Year of Publication

2013

Degree Name

Doctor of Philosophy (PhD)

Document Type

Doctoral Dissertation

College

Arts and Sciences

Department

Psychology

First Advisor

Dr. Thomas H. Kelly

Abstract

Like adolescents, young adults are at risk of initiating tobacco use and escalating to daily use and tobacco dependence. However, not every young adult who uses cigarettes intermittently becomes tobacco dependent, and the time-course of those who transition to daily use varies widely. Individual differences likely contribute to the variability observed in patterns of tobacco use. This dissertation uses a multi-modal research approach to examine dimensions of impulsivity and alcohol use that are associated with vulnerability for escalation of cigarette smoking, and whether alcohol’s effects on behavioral disinhibition impact cigarette consumption. Study 1 investigated the associations between dimensions of trait impulsivity, alcohol use, and smoking behavior in a cross-sectional sample of young adults who varied in frequency of cigarette smoking. Study 2 expanded on the results of Study 1 by examining the separate and combined effects of impulsivity and alcohol use on escalation of tobacco use in a longitudinal study of young adults in their first three years of college to determine whether alcohol use and dimensions of impulsivity influenced trajectories of smoking behavior, and whether alcohol use and behavioral impulsivity changed across time as a function of tobacco use trajectories.

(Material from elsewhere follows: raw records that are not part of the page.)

(** * JSON tokenization and formatting with Postman variables

    A shallow embedding of [src/language/json/tokenization.ts] (the
    line-oriented tokenizer with its [{{variable}}] sub-scanner), of the
    formatter ([format], [formatJSON], [getEOL], ...), of the worker's
    path utilities and of the document it gives to validation
    ([normalizePath], [_getModifiedTextDocument]) and of the instance
    settings of the language service defaults, together with the
    properties of the specification they satisfy or violate.

    JavaScript strings are lists of characters.  JavaScript numbers that
    are used as offsets are integers ([Z]) and their sums are exact, as
    the sums of the source are while they stay safe integers (at most
    [MAX_SAFE_INTEGER], 2^53 - 1, in absolute value); the theorems that
    say that [tokenize] returns bound the offsets they are given.  Objects
    with identity ([JSONState], [ParentsStack]) live in an explicit heap,
    which also holds the global variable that [findClosestDelimiter]
    assigns. *)

From Stdlib Require Import ZArith Ascii String List Lia Bool.
From stdpp Require Import base list strings gmap.
Import ListNotations.

Local Open Scope Z_scope.
Local Open Scope list_scope.

(* ===================================================================== *)
(** * JavaScript strings *)
(* ===================================================================== *)

Module JS.

(** A JavaScript string, as the sequence of its characters. *)
Definition JSString := list ascii.

Definition lit (s : string) : JSString := list_ascii_of_string s.

Definition LF : ascii := "010"%char.
Definition DQ : ascii := "034"%char.
Definition CR : ascii := "013"%char.
Definition TAB : ascii := "009"%char.

(** A text written with an apostrophe wherever it has a double quote:
    [json "{'a': 1}"] is the text [{"a": 1}]. *)
Definition json (s : string) : JSString :=
  map (fun c => if Ascii.eqb c "'" then DQ else c) (lit s).

Definition len (s : JSString) : Z := Z.of_nat (length s).

(** [s.charCodeAt(i)]: [None] stands for [NaN] (index out of range). *)
Definition charCodeAt (s : JSString) (i : Z) : option ascii :=
  if i <? 0 then None else s !! Z.to_nat i.

(** [s.charAt(i)] and [s[i]]: the one-character string, or the empty
    string ([undefined] for [s[i]]) out of range. *)
Definition charAt (s : JSString) (i : Z) : JSString :=
  match charCodeAt s i with Some c => [c] | None => [] end.

Definition clamp (n i : Z) : Z := Z.max 0 (Z.min i n).

(** [s.substring(a, b)]: both ends clamped to [0, length], swapped when
    [a > b]. *)
Definition substring (s : JSString) (a b : Z) : JSString :=
  let a' := clamp (len s) a in
  let b' := clamp (len s) b in
  let lo := Z.min a' b' in
  let hi := Z.max a' b' in
  take (Z.to_nat (hi - lo)) (drop (Z.to_nat lo) s).

(** [s.substring(a)] *)
Definition substringFrom (s : JSString) (a : Z) : JSString :=
  substring s a (len s).

(** [s.substr(start, length)]: a negative [start] counts from the end. *)
Definition substr (s : JSString) (start length : Z) : JSString :=
  let st := if start <? 0 then Z.max (len s + start) 0 else Z.min start (len s) in
  let n := Z.max 0 (Z.min length (len s - st)) in
  take (Z.to_nat n) (drop (Z.to_nat st) s).

(** [s.substr(start)] *)
Definition substrFrom (s : JSString) (start : Z) : JSString :=
  substr s start (len s).

Fixpoint startsWith (s needle : JSString) {struct needle} : bool :=
  match needle, s with
  | [], _ => true
  | _ :: _, [] => false
  | n :: needle', c :: s' => Ascii.eqb n c && startsWith s' needle'
  end.

Fixpoint indexOf_from (s needle : JSString) (i : Z) : Z :=
  if startsWith s needle then i
  else match s with
       | [] => -1
       | _ :: s' => indexOf_from s' needle (i + 1)
       end.

(** [s.indexOf(needle)]: the first index at which [needle] occurs, or -1. *)
Definition indexOf (s needle : JSString) : Z := indexOf_from s needle 0.

Definition eqb (a b : JSString) : bool := bool_decide (a = b).

(** [repeat(s, count)] of the formatter: [count] copies of [s], none when
    [count <= 0]. *)
Definition repeat (s : JSString) (count : Z) : JSString :=
  concat (replicate (Z.to_nat count) s).

End JS.

Import JS.

(* ===================================================================== *)
(** * The grammar scanner *)
(* ===================================================================== *)

Module SyntaxKind.
Inductive t :=
| OpenBraceToken | CloseBraceToken | OpenBracketToken | CloseBracketToken
| CommaToken | ColonToken | NullKeyword | TrueKeyword | FalseKeyword
| StringLiteral | NumericLiteral | LineCommentTrivia | BlockCommentTrivia
| LineBreakTrivia | Trivia | Unknown | EOF.

#[global] Instance eq_dec : EqDecision t.
Proof. solve_decision. Defined.
End SyntaxKind.

Module ScanError.
Inductive t :=
| None | UnexpectedEndOfComment | UnexpectedEndOfString
| UnexpectedEndOfNumber | InvalidUnicode | InvalidEscapeCharacter
| InvalidCharacter.

#[global] Instance eq_dec : EqDecision t.
Proof. solve_decision. Defined.
End ScanError.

Study 3 utilized a randomized, within-subject, placebo controlled design to examine whether alcohol-induced impairments in behavioral inhibition mediated the relationship between acute alcohol administration and ad-libitum cigarette consumption. Results from studies 1 and 2 indicated that alcohol use was associated with smoking frequency, and that dimensions of impulsivity (i.e. sensation seeking, lack of premeditation, and urgency) differentiated smoking groups. Study 3 found that acute alcohol increased smoking behavior, but alcohol impairment of inhibitory control did not mediate the relationship between alcohol and smoking consumption. Taken together, the results of these studies demonstrate that alcohol use and impulsivity play a significant role in tobacco use escalation, though more research is needed to determine the mechanism(s) that drive alcohol-induced increases in cigarette consumption.